Exponential estimates for oscillatory integrals with degenerate phase functions

Abstract

In this paper we give precise asymptotic expansions and estimates of the remainder R(λ) for oscillatory integrals with non Morse phase functions, having degeneracies of any order k ⩾ 2. We provide an algorithm for writing down explicitly the coefficients of the asymptotic expansion analysing precisely the combinatorial behaviour of the coefficients (Gevrey type) and deriving optimal exponential decay estimates for the remainder when λ → ∞. We recapture the fundamental asymptotic expansions by Erdélyi (1956 Asymptotic Expansions (New York: Dover)).
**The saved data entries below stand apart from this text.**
Lemma strip_blank_right (s r : string) :
  Py.all_space r = true -> Py.strip (s ++ r) = Py.strip s.
Proof.
  intros Hr. destruct (strip_decompose s) as (a & b & Hd & Ha & Hb).
  apply (strip_unique (s ++ r) a (Py.strip s) (b ++ r)).
  - rewrite Hd at 1. now rewrite !append_assoc.
  - exact Ha.
  - now rewrite all_space_app, Hb, Hr.
  - apply strip_trimmed.
Qed.

Lemma strip_blank_left (l s : string) :
  Py.all_space l = true -> Py.strip (l ++ s) = Py.strip s.
Proof.
  intros Hl. destruct (strip_decompose s) as (a & b & Hd & Ha & Hb).
  apply (strip_unique (l ++ s) (l ++ a) (Py.strip s) b).
  - rewrite Hd at 1. now rewrite !append_assoc.
  - now rewrite all_space_app, Hl, Ha.
  - exact Hb.
  - apply strip_trimmed.
Qed.

(** X4. When one of the two names is empty, [full_name] is the other name
    trimmed: the blank that joins them never shows at either end; when both
    are empty it is the empty string. *)
Theorem full_name_one_name_empty (self : UserProfile.t) (u : User.t) (db : DB) :
  get_user (UserProfile.user_id self) db = Some u ->
  (User.last_name u = "" -> full_name self db = Ok (Py.strip (User.first_name u)))
  /\ (User.first_name u = "" -> full_name self db = Ok (Py.strip (User.last_name u)))
  /\ (User.first_name u = "" -> User.last_name u = "" -> full_name self db = Ok "").
Proof.
  intros Hu. rewrite (full_name_resolved self u db Hu).
  unfold UserProfile.full_name_of. split; [|split].
  - intros ->. apply f_equal. now apply strip_blank_right.
  - intros ->. apply f_equal. now apply (strip_blank_left " ").
  - intros -> ->. reflexivity.
Qed.

Lemma full_name_one_name_empty_witness :
  full_name jane_profile
            (mkDB [User.mk 1 "jane" "" " Jane " "" "" true] [jane_profile] 2 2)
  = Ok "Jane".
Proof.
  apply (proj1 (full_name_one_name_empty
                  jane_profile (User.mk 1 "jane" "" " Jane " "" "" true)
                  (mkDB [User.mk 1 "jane" "" " Jane " "" "" true] [jane_profile] 2 2)
                  eq_refl)).
  reflexivity.
Defined.
(** * rag-ui: the retrieval core, embedded from the TypeScript sources

    The development follows the repository file by file:
    - [lib/rag/chunk.ts]            section-aware chunker, [cosineSim];
    - [scripts/build-index.ts]      the build script: its own chunker, [l2],
                                    [embedWithRetry], [main];
    - [lib/rag/indexer.ts]          [buildIndexWeb], [trimToRoughChars];
    - [lib/rag/search.ts]           [loadIndex], [formatContextForPrompt];
    - [app/api/ask/route.ts]        [getIndex];
    - [lib/rag/retrieval.ts]        [makeIdf], [kwScore], [mmr], [retrieve].

    Conventions.  A JavaScript string is the list of its UTF-16 code units
    ([list N]).  A JavaScript number that the code uses as a count, an index
    or a length is a [nat] (or a [Z] where the code guards against negative
    values); every other number (embedding coordinates, scores) is a real
    number, so the statements about norms and scores are statements about
    the exact arithmetic that the double-precision code approximates.
    Exceptions are values of [result].  Built-in functions of the platform
    that the sources call but do not define are the fields of [JsHost]. *)

From Stdlib Require Import Reals Lra Lia ZArith NArith List String Ascii Bool.
From Stdlib Require Import Sorted.
From stdpp Require Import base option list gmap.

Local Open Scope nat_scope.
Set Warnings "-register-all,-clear-no-such-hyp".

(** ** JavaScript strings *)

Abbreviation jsstr := (list N).

Fixpoint js (s : string) : jsstr :=
  match s with
  | EmptyString => []
  | String a r => N_of_ascii a :: js r
  end.

(** [WhiteSpace] and [LineTerminator] code units: what [String.prototype.trim]
    strips and what [\s] matches. *)
Definition isSpace (c : N) : bool :=
  ((9 <=? c) && (c <=? 13) || (c =? 32) || (c =? 160) || (c =? 5760)
   || (8192 <=? c) && (c <=? 8202) || (c =? 8232) || (c =? 8233)
   || (c =? 8239) || (c =? 8287) || (c =? 12288) || (c =? 65279))%N.

Fixpoint dropWhile {A} (p : A -> bool) (l : list A) : list A :=
  match l with
  | [] => []
  | x :: r => if p x then dropWhile p r else l
  end.

Definition trimStart (s : jsstr) : jsstr := dropWhile isSpace s.
Definition trimEnd (s : jsstr) : jsstr := rev (dropWhile isSpace (rev s)).
Definition trim (s : jsstr) : jsstr := trimEnd (trimStart s).

(** [if (text)] on a string: the empty string is the only falsy one. *)
Definition truthy (s : jsstr) : bool :=
  match s with [] => false | _ => true end.

(** [s.split(c)] for a one-character separator class: every separator splits,
    so the empty string splits into one empty piece and adjacent separators
    give empty pieces. *)
Fixpoint splitBy (sep : N -> bool) (s : jsstr) : list jsstr :=
  match s with
  | [] => [[]]
  | c :: r =>
      if sep c then [] :: splitBy sep r
      else match splitBy sep r with
           | [] => [[c]]
           | h :: t => (c :: h) :: t
           end
  end.

(** [s.split(/[...]+/)]: a maximal run of separators splits once. [cur] is the
    piece being read (reversed), [inSep] tells that the previous code unit was
    a separator. *)
Fixpoint splitRunsFrom (sep : N -> bool) (cur : jsstr) (inSep : bool)
    (s : jsstr) : list jsstr :=
  match s with
  | [] => [rev cur]
  | c :: r =>
      if sep c then
        if inSep then splitRunsFrom sep cur true r
        else rev cur :: splitRunsFrom sep [] true r
      else splitRunsFrom sep (c :: cur) false r
  end.

Definition splitRuns (sep : N -> bool) (s : jsstr) : list jsstr :=
  splitRunsFrom sep [] false s.

Fixpoint join (sep : jsstr) (l : list jsstr) : jsstr :=
  match l with
  | [] => []
  | x :: r => match r with [] => x | _ => x ++ sep ++ join sep r end
  end.

Definition NL : jsstr := [10%N].
Definition lines (s : jsstr) : list jsstr := splitBy (N.eqb 10) s.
As it concerns the remainder estimates, it seems they are novel even for the classical cases. The main application of this machinery is a derivation of uniform estimates with respect to control parameters of celebrated oscillatory integrals in optics appearing in the calculations of the intensity of the light along the caustics (umbilics), see e.g. Arnold (1988 Singularities of Differentiable Maps vol II (Boston: Birkhäuser Boston Inc.)), (1974 USP. Mat. Nauk. 29 11–49) and Berry and Upstill (1980 Prog. Opt. 18 257–346). Finally, we mention that as an outcome of our abstract approach we obtain refinements for Morse phase functions provided suitable symmetry and Gevrey type regularity conditions on the phase functions and amplitudes hold. As far as we know, even this asymptotic expansion for the elliptic umbilic is a novelty.